→ **Work instructions**
The word "accumulatedMs" occurs in some lines of the data. Return each such line.

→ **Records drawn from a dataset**
========================
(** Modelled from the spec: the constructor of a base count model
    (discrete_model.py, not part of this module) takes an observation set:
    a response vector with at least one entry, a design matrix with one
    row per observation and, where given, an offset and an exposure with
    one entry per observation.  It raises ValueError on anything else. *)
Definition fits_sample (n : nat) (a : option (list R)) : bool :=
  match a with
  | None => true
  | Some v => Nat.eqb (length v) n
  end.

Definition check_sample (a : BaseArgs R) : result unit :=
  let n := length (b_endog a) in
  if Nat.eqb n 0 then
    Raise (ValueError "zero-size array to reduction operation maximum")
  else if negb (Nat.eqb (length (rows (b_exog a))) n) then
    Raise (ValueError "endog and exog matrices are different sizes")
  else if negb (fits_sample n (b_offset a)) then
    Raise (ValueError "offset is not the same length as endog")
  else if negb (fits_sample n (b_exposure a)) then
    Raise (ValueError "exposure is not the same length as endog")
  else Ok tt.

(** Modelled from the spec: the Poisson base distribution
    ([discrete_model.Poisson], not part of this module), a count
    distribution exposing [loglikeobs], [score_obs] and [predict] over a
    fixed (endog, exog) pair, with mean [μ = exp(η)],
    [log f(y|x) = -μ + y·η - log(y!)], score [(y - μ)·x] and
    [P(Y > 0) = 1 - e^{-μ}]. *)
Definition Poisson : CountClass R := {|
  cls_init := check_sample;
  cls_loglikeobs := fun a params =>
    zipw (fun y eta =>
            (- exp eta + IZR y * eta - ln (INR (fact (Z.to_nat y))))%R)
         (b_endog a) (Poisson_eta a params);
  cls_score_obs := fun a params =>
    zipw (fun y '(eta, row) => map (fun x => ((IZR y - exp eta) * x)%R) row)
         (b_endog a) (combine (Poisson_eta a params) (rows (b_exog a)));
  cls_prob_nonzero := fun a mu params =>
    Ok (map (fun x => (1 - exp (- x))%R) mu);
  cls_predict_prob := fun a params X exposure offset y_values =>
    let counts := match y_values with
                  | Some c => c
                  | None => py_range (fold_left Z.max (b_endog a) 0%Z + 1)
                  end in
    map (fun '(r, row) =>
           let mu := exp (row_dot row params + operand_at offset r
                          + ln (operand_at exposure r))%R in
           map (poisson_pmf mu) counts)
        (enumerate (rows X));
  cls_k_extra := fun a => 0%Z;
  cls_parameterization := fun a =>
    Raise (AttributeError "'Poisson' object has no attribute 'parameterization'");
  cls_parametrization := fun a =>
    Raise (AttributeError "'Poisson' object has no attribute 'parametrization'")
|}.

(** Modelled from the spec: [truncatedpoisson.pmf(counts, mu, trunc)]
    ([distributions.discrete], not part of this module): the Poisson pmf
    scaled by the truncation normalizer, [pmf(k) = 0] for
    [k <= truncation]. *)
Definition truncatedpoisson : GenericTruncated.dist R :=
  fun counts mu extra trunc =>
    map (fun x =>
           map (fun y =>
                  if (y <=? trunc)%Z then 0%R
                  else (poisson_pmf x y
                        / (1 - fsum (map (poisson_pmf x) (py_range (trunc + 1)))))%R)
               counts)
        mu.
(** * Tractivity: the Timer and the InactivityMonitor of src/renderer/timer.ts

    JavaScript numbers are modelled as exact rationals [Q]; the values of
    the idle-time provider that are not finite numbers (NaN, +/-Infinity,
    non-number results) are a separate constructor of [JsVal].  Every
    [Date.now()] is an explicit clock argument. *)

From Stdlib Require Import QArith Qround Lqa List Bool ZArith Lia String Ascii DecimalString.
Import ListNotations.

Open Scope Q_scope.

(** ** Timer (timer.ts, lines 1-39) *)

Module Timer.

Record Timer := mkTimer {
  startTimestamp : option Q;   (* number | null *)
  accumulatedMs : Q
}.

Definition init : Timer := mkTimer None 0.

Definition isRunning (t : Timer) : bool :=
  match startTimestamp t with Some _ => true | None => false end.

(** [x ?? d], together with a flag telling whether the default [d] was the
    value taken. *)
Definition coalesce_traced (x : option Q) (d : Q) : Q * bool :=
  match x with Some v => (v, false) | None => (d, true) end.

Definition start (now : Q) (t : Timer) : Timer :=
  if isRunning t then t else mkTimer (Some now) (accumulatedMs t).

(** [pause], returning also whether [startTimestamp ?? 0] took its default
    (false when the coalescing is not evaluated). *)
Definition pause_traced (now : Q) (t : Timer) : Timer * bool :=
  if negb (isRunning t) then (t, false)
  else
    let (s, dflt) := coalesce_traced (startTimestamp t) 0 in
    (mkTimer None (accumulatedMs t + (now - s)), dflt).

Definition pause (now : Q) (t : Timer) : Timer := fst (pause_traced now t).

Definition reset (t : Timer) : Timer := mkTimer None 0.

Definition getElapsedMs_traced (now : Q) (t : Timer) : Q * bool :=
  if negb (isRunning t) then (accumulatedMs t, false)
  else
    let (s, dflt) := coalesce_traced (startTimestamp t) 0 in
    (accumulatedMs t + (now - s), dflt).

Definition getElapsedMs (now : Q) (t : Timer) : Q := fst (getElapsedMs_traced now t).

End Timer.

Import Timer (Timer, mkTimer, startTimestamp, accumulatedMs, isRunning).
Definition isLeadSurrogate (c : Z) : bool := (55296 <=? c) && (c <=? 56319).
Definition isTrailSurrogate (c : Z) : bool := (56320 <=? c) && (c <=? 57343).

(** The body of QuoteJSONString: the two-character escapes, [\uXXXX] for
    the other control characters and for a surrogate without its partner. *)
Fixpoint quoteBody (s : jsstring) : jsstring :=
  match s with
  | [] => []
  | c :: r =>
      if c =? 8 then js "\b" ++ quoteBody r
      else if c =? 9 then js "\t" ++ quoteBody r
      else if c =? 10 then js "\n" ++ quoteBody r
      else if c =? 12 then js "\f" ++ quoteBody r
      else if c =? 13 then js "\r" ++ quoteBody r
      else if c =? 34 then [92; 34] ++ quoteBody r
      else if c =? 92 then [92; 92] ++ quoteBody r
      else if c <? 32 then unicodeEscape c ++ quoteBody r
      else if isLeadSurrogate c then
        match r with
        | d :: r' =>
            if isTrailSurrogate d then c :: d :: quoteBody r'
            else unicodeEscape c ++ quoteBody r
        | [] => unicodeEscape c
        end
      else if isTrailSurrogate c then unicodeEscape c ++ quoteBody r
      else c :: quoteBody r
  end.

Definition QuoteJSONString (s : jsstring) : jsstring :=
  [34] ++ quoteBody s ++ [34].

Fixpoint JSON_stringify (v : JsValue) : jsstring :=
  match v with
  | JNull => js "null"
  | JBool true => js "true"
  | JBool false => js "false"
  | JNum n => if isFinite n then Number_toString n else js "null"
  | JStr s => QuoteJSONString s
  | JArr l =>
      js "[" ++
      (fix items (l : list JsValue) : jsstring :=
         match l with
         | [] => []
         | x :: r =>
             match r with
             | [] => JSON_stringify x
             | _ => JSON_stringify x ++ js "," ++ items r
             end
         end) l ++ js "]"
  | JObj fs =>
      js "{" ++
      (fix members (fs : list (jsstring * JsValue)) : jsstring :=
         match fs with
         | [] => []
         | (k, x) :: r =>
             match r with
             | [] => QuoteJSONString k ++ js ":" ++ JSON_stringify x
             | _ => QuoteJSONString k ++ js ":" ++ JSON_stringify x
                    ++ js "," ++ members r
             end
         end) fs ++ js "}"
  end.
========================
→ **Answer space**
  accumulatedMs : Q
  if isRunning t then t else mkTimer (Some now) (accumulatedMs t).
    (mkTimer None (accumulatedMs t + (now - s)), dflt).
  if negb (isRunning t) then (accumulatedMs t, false)
    (accumulatedMs t + (now - s), dflt).
Import Timer (Timer, mkTimer, startTimestamp, accumulatedMs, isRunning).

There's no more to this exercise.